Jo alles klar Samson!!!! Hell wäre mir echt lieber........Vielen Dank für Deine Mühe!!!!!!


----------



## samson (9. Februar 2005)

*AW: Was man mit dem Anglerbaordaufkleber aufm Auto erleben kann...*

Wir sollten mal die Größen klären.
Technisch bedingt müssen die kleinsten Buchstaben noch etwa 1 cm Höhe haben ich rechne nacher mal die mindestgröße aus.
Das ganze sind geschnittene Buchstaben auf einer Trägerfolie so das der Hintergrund zwischen den Buchstaben durchscheint und es z.b. in der Heckscheibe kaum stört.
Wers 2 Farbig braucht muss halt zweimal kleben.

Samson  #a


----------



## Öger (9. Februar 2005)

*AW: Was man mit dem Anglerbaordaufkleber aufm Auto erleben kann...*

@SAMSON

komme ja eigentlich aus Hamburg/Seevetal   #6 
und bin nur zum Norgeevent in Berlin und hatte einfach nur gehofft, dass man sich dort vielleicht mal sieht.

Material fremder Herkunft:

(** *** The parts of a collection *)
Lemma read_documents_scans docs n bs :
  documents_bytes docs = Ok bs → uint32 (len docs) = Ok n → Forall hex_key (omap_keys docs) →
  NoDup (omap_keys docs) → scans read_documents (n ++ bs) docs.
Proof.
  intros Hd [-> Hn]%uint32_inv Hk Hnd. unfold documents_bytes in Hd.
  apply bind_Ok_inv in Hd as (parts & Hp & Hd). injection Hd as <-.
  apply mapM_Ok_Forall2, encoded_items in Hp as [-> Hp]. unfold read_documents.
  eapply scans_bind; [by apply snapshot_u32|].
  eapply (scans_items _ _ (λ m kd, omap_set m kd.1 kd.2)); [|by apply set_all_new].
  intros [key document] acc Hin.
  specialize (Hp _ Hin) as Eb. unfold document_bytes at 1 in Eb.
  apply bind_Ok_inv in Eb as (entry & Ee & <-%Ok_inj).
  rewrite Forall_forall in Hk. specialize (Hk key (list_elem_of_fmap_2 fst _ _ Hin)).
  destruct (encodeEntry_key _ _ _ Hk Ee) as (id & -> & Hl & -> & Hd). cbn [fst snd]. rewrite <- app_assoc.
  eapply scans_bind; [rewrite <- Hl; apply scans_bytes|]. eapply scans_bind; [by apply snapshot_u32|].
  apply (scans_map _ (λ d, omap_set acc (CustomId.toHexString id) d)). apply scans_bytes.
Qed.

Lemma uint16_inv n bs : uint16 n = Ok bs → bs = be 2 n ∧ 0 ≤ n < 65536.
Proof.
  unfold uint16. destruct (Z.leb_spec 0 n), (Z.leb_spec n 0xffff); try done. intros [= <-]. split; [done|lia].
Qed.

Lemma scans_catch {A} (f : reader → result (A * reader)) h bs a :
  scans f bs a → scans (λ r, catch (f r) h) bs a.
Proof. intros Hf r tl H. by rewrite (Hf r tl H). Qed.

Lemma read_indexes_scans specs n parts :
  uint16 (len specs) = Ok n → mapM encodeIndexSpec specs = Ok parts → Forall plain_spec specs →
  scans (read_indexes CHECKPOINT_FORMAT_VERSION) (n ++ concat parts) specs.
Proof.
  intros [-> Hn]%uint16_inv [-> He]%mapM_Ok_Forall2%encoded_items Hp. unfold read_indexes.
  change (2 <=? CHECKPOINT_FORMAT_VERSION) with true. cbn iota.
  eapply scans_bind; [by apply snapshot_u16|].
  eapply scans_items; [|apply (append_all specs [])]. intros spec acc Hin.
  apply (scans_map _ (λ spec, acc ++ [spec])). apply scans_catch.
  rewrite Forall_forall in Hp. specialize (Hp spec Hin). pose proof (He spec Hin) as Es.
  apply (scans_spec SnapshotReader.name SnapshotReader.u8); [apply snapshot_name|apply snapshot_u8|exact Es|exact Hp].
Qed.

Lemma read_collection_scans c bs :
  collection_bytes c = Ok bs → plain_collection c →
  scans (read_collection CHECKPOINT_FORMAT_VERSION) bs (recovered_of c).
Proof.
  intros Hb [P1 P2 P3 P4 P5 P6 _]. unfold collection_bytes, encodeCollection in Hb.
  apply bind_Ok_inv in Hb as (parts & He & Hb). apply bind_Ok_inv in Hb as (docs & Hd & <-%Ok_inj).
  apply bind_Ok_inv in He as (b1 & E1 & He). apply bind_Ok_inv in He as (b2 & E2 & He).
  apply bind_Ok_inv in He as (b3 & E3 & He). apply bind_Ok_inv in He as (specs & E4 & He).
  apply bind_Ok_inv in He as (b5 & E5 & <-%Ok_inj). rewrite P5 in E5.
  assert (concat ([b1; b2; b3] ++ specs ++ [b5]) ++ docs = b1 ++ b2 ++ (b3 ++ concat specs) ++ b5 ++ docs) as ->.
  { rewrite !concat_app. cbn [concat]. by rewrite !app_nil_r, <- !app_assoc. }
  unfold read_collection. eapply scans_bind; [by apply snapshot_name|].
  eapply scans_bind; [by apply snapshot_name|]. eapply scans_bind; [by apply read_indexes_scans|].
  apply (scans_map read_documents (λ docs, {| recovered_database := database c; recovered_collection := collection c;
    recovered_documents := docs; recovered_indexes := indexes c |})).
  by apply read_documents_scans.
Qed.

(** ** The whole file *)
Lemma header_fields lsn count header rest :
  encodeHeader lsn count = Ok header →
  let data := header ++ rest in
  len header = HEADER_SIZE ∧ subarray data 0 8 = MAGIC ∧ readUInt32BE data 8 = CHECKPOINT_FORMAT_VERSION ∧
  readBigUInt64BE data 12 = lsn ∧ readUInt32BE data 20 = count ∧ 0 ≤ count ≤ 0xffffffff.
Proof.
  unfold encodeHeader. intros H. apply bind_Ok_inv in H as (l & El & H). apply bind_Ok_inv in H as (c & Ec & <-%Ok_inj).
  apply uint32_inv in Ec as [-> Hc]. unfold uint64 in El.
  destruct (Z.leb_spec 0 lsn) as [H0|]; [|done]. cbn [andb] in El.
  destruct (lsn <? 2 ^ 64) eqn:E64; [|done]. apply Z.ltb_lt in E64. apply Ok_inj in El as <-.
  set (data := (MAGIC ++ be 4 CHECKPOINT_FORMAT_VERSION ++ be 8 lsn ++ be 4 count) ++ rest).
  assert (data = MAGIC ++ be 4 CHECKPOINT_FORMAT_VERSION ++ be 8 lsn ++ be 4 count ++ rest) as Ed
    by (unfold data; by rewrite <- !app_assoc).
  split; [by rewrite !len_app, !be_len|]. split.
  { rewrite Ed. apply (subarray_here MAGIC). }
  unfold readUInt32BE, readBigUInt64BE. split; [|split; [|split; [|done]]].
  - rewrite Ed. by apply (read_at MAGIC 4).
  - assert (data = (MAGIC ++ be 4 CHECKPOINT_FORMAT_VERSION) ++ be 8 lsn ++ be 4 count ++ rest) as ->
      by (rewrite Ed; by rewrite <- !app_assoc).
    apply (read_at (MAGIC ++ be 4 CHECKPOINT_FORMAT_VERSION) 8); [by rewrite len_app, be_len|done|done].
  - assert (data = (MAGIC ++ be 4 CHECKPOINT_FORMAT_VERSION ++ be 8 lsn) ++ be 4 count ++ rest) as ->
      by (rewrite Ed; by rewrite <- !app_assoc).
    apply (read_at (MAGIC ++ be 4 CHECKPOINT_FORMAT_VERSION ++ be 8 lsn) 4); [by rewrite !len_app, !be_len|done|].
    change (256 ^ 4) with (0xffffffff + 1). lia.
Qed.

Lemma footer_fields body :
  0 ≤ crc32 body < 2 ^ 32 →
  let data := with_footer body in
  len data - FOOTER_SIZE = len body ∧ subarray data (len body + 4) (len data) = END_MAGIC ∧
  readUInt32BE data (len body) = crc32 body ∧ subarray data 0 (len body) = body.
Proof.
  intros Hc data. assert (len data = len body + FOOTER_SIZE) as El by (unfold data, with_footer; by rewrite !len_app, be_len).
  split; [lia|]. split; [|split].
  - assert (data = (body ++ be 4 (crc32 body)) ++ END_MAGIC ++ []) as Ed
      by (unfold data, with_footer; by rewrite app_nil_r, <- app_assoc).
    rewrite El. replace (len body + FOOTER_SIZE) with (len body + 4 + len END_MAGIC) by (unfold FOOTER_SIZE, len; cbn; lia).
    rewrite Ed. apply subarray_at. by rewrite len_app, be_len.
  - unfold readUInt32BE, data, with_footer. by apply (read_at body 4).
  - unfold data, with_footer. apply subarray_here.
Qed.

(** *** Bytes *)
Lemma encodeName_bytes n bs : encodeName n = Ok bs → plain n → Forall is_byte bs.
Proof.
  intros [-> _]%encodeName_inv [Hw _]. apply Forall_app. split; [apply be_bytes|by apply utf8_encode_bytes].
Qed.

Lemma encodeIndexSpec_bytes spec bs : encodeIndexSpec spec = Ok bs → plain_spec spec → Forall is_byte bs.
Proof.
  intros H (Hv & P1 & P2). unfold encodeIndexSpec in H. apply bind_Ok_inv in H as (b1 & E1 & H).
  apply bind_Ok_inv in H as (b2 & E2 & <-%Ok_inj). rewrite !Forall_app.
  split; [by eapply encodeName_bytes|]. split; [by eapply encodeName_bytes|]. constructor; [|done].
  by apply flags_back.
Qed.

Lemma concat_bytes {A} (f : A → result bytes) l parts (P : A → Prop) :
  mapM f l = Ok parts → Forall P l → (∀ x b, f x = Ok b → P x → Forall is_byte b) → Forall is_byte (concat parts).
Proof.
  intros H%mapM_Ok_Forall2 HP Hf. induction H as [|x b l parts E _ IH]; [constructor|].
  apply Forall_cons in HP as [Hx HP]. cbn. apply Forall_app. split; [by eapply Hf|by apply IH].
Qed.

Lemma collection_bytes_bytes c bs : collection_bytes c = Ok bs → plain_collection c → Forall is_byte bs.
Proof.
  intros Hb [P1 P2 P3 P4 P5 P6 P7]. unfold collection_bytes, encodeCollection in Hb.
  apply bind_Ok_inv in Hb as (parts & He & Hb). apply bind_Ok_inv in Hb as (docs & Hd & <-%Ok_inj).
  apply bind_Ok_inv in He as (b1 & E1 & He). apply bind_Ok_inv in He as (b2 & E2 & He).
  apply bind_Ok_inv in He as (b3 & E3 & He). apply bind_Ok_inv in He as (specs & E4 & He).
  apply bind_Ok_inv in He as (b5 & E5 & <-%Ok_inj). apply uint16_inv in E3 as [-> _]. apply uint32_inv in E5 as [-> _].
  rewrite !concat_app, !Forall_app. cbn [concat]. rewrite !app_nil_r, !Forall_app. split_and!.
  - by eapply encodeName_bytes.
  - by eapply encodeName_bytes.
  - apply be_bytes.
  - eapply concat_bytes; [exact E4|exact P6|]. apply encodeIndexSpec_bytes.
  - apply be_bytes.
  - unfold documents_bytes in Hd. apply bind_Ok_inv in Hd as (ds & Hd & <-%Ok_inj).
    eapply (concat_bytes _ _ _ (λ kd, hex_key kd.1 ∧ Forall is_byte kd.2)); [exact Hd| |].
    + apply Forall_and. split; [|exact P7]. unfold omap_keys in P3; rewrite Forall_map in P3; exact P3.
    + intros kd b E [Hk Hbs]. unfold document_bytes in E. apply bind_Ok_inv in E as (entry & Ee & <-%Ok_inj).
      destruct Hk as (id & Ek & Hl & Hi). pose proof (ex_intro _ id (conj Ek (conj Hl Hi)) : hex_key kd.1) as Hk.
      destruct (encodeEntry_key _ _ _ Hk Ee) as (id' & Ek' & _ & -> & _). rewrite !Forall_app.
      split; [|done]. split; [|apply be_bytes].
      rewrite <- (from_hex_key id Hi), <- Ek in Hi. unfold encodeEntry in Ee.
      apply bind_Ok_inv in Ee as (l & El & Ee). apply Ok_inj in Ee.
      assert (Forall is_byte (take 16 (from_hex kd.1 ++ repeat 0 16) ++ l)) as Hall.
      { apply uint32_inv in El as [-> _]. rewrite Forall_app. split; [|apply be_bytes]. apply Forall_take.
        rewrite Forall_app. split; [exact Hi|]. apply Forall_forall. intros x Hx%list_elem_of_In%repeat_spec. subst x. done. }
      rewrite Ee in Hall. apply Forall_app in Hall as [Hx _]. exact Hx.
Qed.

Lemma snapshot_is_bytes lsn cs bs :
  snapshot_bytes lsn cs = Ok bs → Forall plain_collection cs → Forall is_byte bs.
Proof.
  intros Hs Hp. unfold snapshot_bytes in Hs. destruct (snapshot_body lsn cs) as [body|] eqn:Eb; [|done].
  apply Ok_inj in Hs as <-. unfold snapshot_body, encodeHeader in Eb. apply bind_Ok_inv in Eb as (header & Eh & Eb).
  apply bind_Ok_inv in Eb as (rest & Er & <-%Ok_inj). unfold collections_bytes in Er.
  apply bind_Ok_inv in Er as (parts & Em & <-%Ok_inj).
  apply bind_Ok_inv in Eh as (l & El & Eh). apply bind_Ok_inv in Eh as (c & Ec & <-%Ok_inj).
  apply uint32_inv in Ec as [-> _]. unfold uint64 in El. destruct (_ && _); [|done]. apply Ok_inj in El as <-.
  unfold with_footer. rewrite !Forall_app.
  assert (∀ m, m = MAGIC ∨ m = END_MAGIC → Forall is_byte m) as Hm
    by (intros m [-> | ->]; repeat (constructor; [done|]); constructor).
  split_and!; try apply be_bytes; try (apply Hm; tauto).
  eapply concat_bytes; [exact Em|exact Hp|]. apply collection_bytes_bytes.
Qed.

Lemma decode_snapshot lsn cs bs :
  snapshot_bytes lsn cs = Ok bs → Forall plain_collection cs →
  decodeCheckpoint bs = Ok {| checkpoint_lsn := lsn; collections := map recovered_of cs |}.
Proof.
  intros Hs Hp. pose proof (snapshot_is_bytes _ _ _ Hs Hp) as Hbytes. unfold snapshot_bytes in Hs. destruct (snapshot_body lsn cs) as [body|] eqn:Eb; [|done].
  injection Hs as <-. unfold snapshot_body in Eb. apply bind_Ok_inv in Eb as (header & Eh & Eb).
  apply bind_Ok_inv in Eb as (rest & Er & <-%Ok_inj). unfold collections_bytes in Er.
  apply bind_Ok_inv in Er as (parts & Em & <-%Ok_inj).
  apply mapM_Ok_Forall2, encoded_items in Em as [Ep He]. rewrite Ep in Hbytes |- *. clear Ep.
  set (items := flat_map (encoded collection_bytes) cs) in *.
  assert (0 ≤ crc32 (header ++ items) < 2 ^ 32) as Hc.
  { apply crc32_range. unfold with_footer in Hbytes. apply Forall_app in Hbytes as [Hb _]; exact Hb. }
  pose proof (header_fields _ _ _ (items ++ be 4 (crc32 (header ++ items)) ++ END_MAGIC) Eh) as (Hl & F1 & F2 & F3 & F4 & Hn).
  pose proof (footer_fields (header ++ items) Hc) as (G1 & G2 & G3 & G4).
  assert (with_footer (header ++ items) = header ++ items ++ be 4 (crc32 (header ++ items)) ++ END_MAGIC) as Ed
    by (unfold with_footer; by rewrite <- app_assoc).
  rewrite <- Ed in F1, F2, F3, F4. set (data := with_footer (header ++ items)) in *.
  assert (len (header ++ items) = HEADER_SIZE + len items) as El by (by rewrite len_app, Hl).
  unfold decodeCheckpoint. cbv zeta. rewrite !G1.
  destruct (Z.ltb_spec (len data) (HEADER_SIZE + FOOTER_SIZE)) as [Hlt|_]; [pose proof (len_nonneg items); lia|].
  rewrite G2, G3, G4, Z.eqb_refl, F1. rewrite !bool_decide_eq_true_2 by done. cbn [negb]. rewrite F2.
  change ((_ <? _) || (_ <? _)) with false at 1. cbn iota. rewrite F3, F4.
  assert (at_bytes {| buffer := data; last := len (header ++ items); offset := HEADER_SIZE |} items
    (be 4 (crc32 (header ++ items)) ++ END_MAGIC)) as Hat.
  { exists header. cbn [buffer last offset]. rewrite Hl. split; [exact Ed|]. split; [done|lia]. }
  assert (scans (λ r, loopZ (λ '(collections, r), '(collection, r) ← read_collection CHECKPOINT_FORMAT_VERSION r;
      Ok (collections ++ [collection], r)) (len cs) ([], r)) items (map recovered_of cs)) as Hscan.
  { apply (scans_items _ _ (λ l c, l ++ [recovered_of c])).
    - intros c acc Hin. apply (scans_map _ (λ c, acc ++ [c])). rewrite Forall_forall in Hp.
      apply read_collection_scans; auto.
    - clear. enough (∀ acc, fold_left (λ l c, l ++ [recovered_of c]) cs acc = acc ++ map recovered_of cs) as H by apply H.
      induction cs as [|c cs IH]; intros acc; [by rewrite app_nil_r|]. cbn. by rewrite IH, <- app_assoc. }
  rewrite (Hscan _ _ Hat). cbn [mbind res_bind past offset]. by rewrite <- El, Z.eqb_refl.
Qed.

Vielleicht ergibt es sich ja irgendwann mal.... #h 

Gruss

Öger

 |jump:


----------



## The_Duke (9. Februar 2005)

*AW: Was man mit dem Anglerbaordaufkleber aufm Auto erleben kann...*

Also ich würde die 3. Variante bevorzugen....und zwar in silbermetallic  #6 
So etwas kommt...finde ich...auf dunklen Heckscheiben besonders gut.
Ist nicht ganz so aufdringlich und erschlagend wie weiß, aber trotzdem sehr gut sichtbar. Diese zweite Zeile unter dem Logo mit kurzer Erläuterung finde ich besonders gut  #6 ...vielleicht könnte man sie auch wie folgt umformulieren:
_*Ein Portal von Anglern für Angler*_
Da gab es doch mal diese Aufkleber von NASH...die mit dem stilisierten Karpfen.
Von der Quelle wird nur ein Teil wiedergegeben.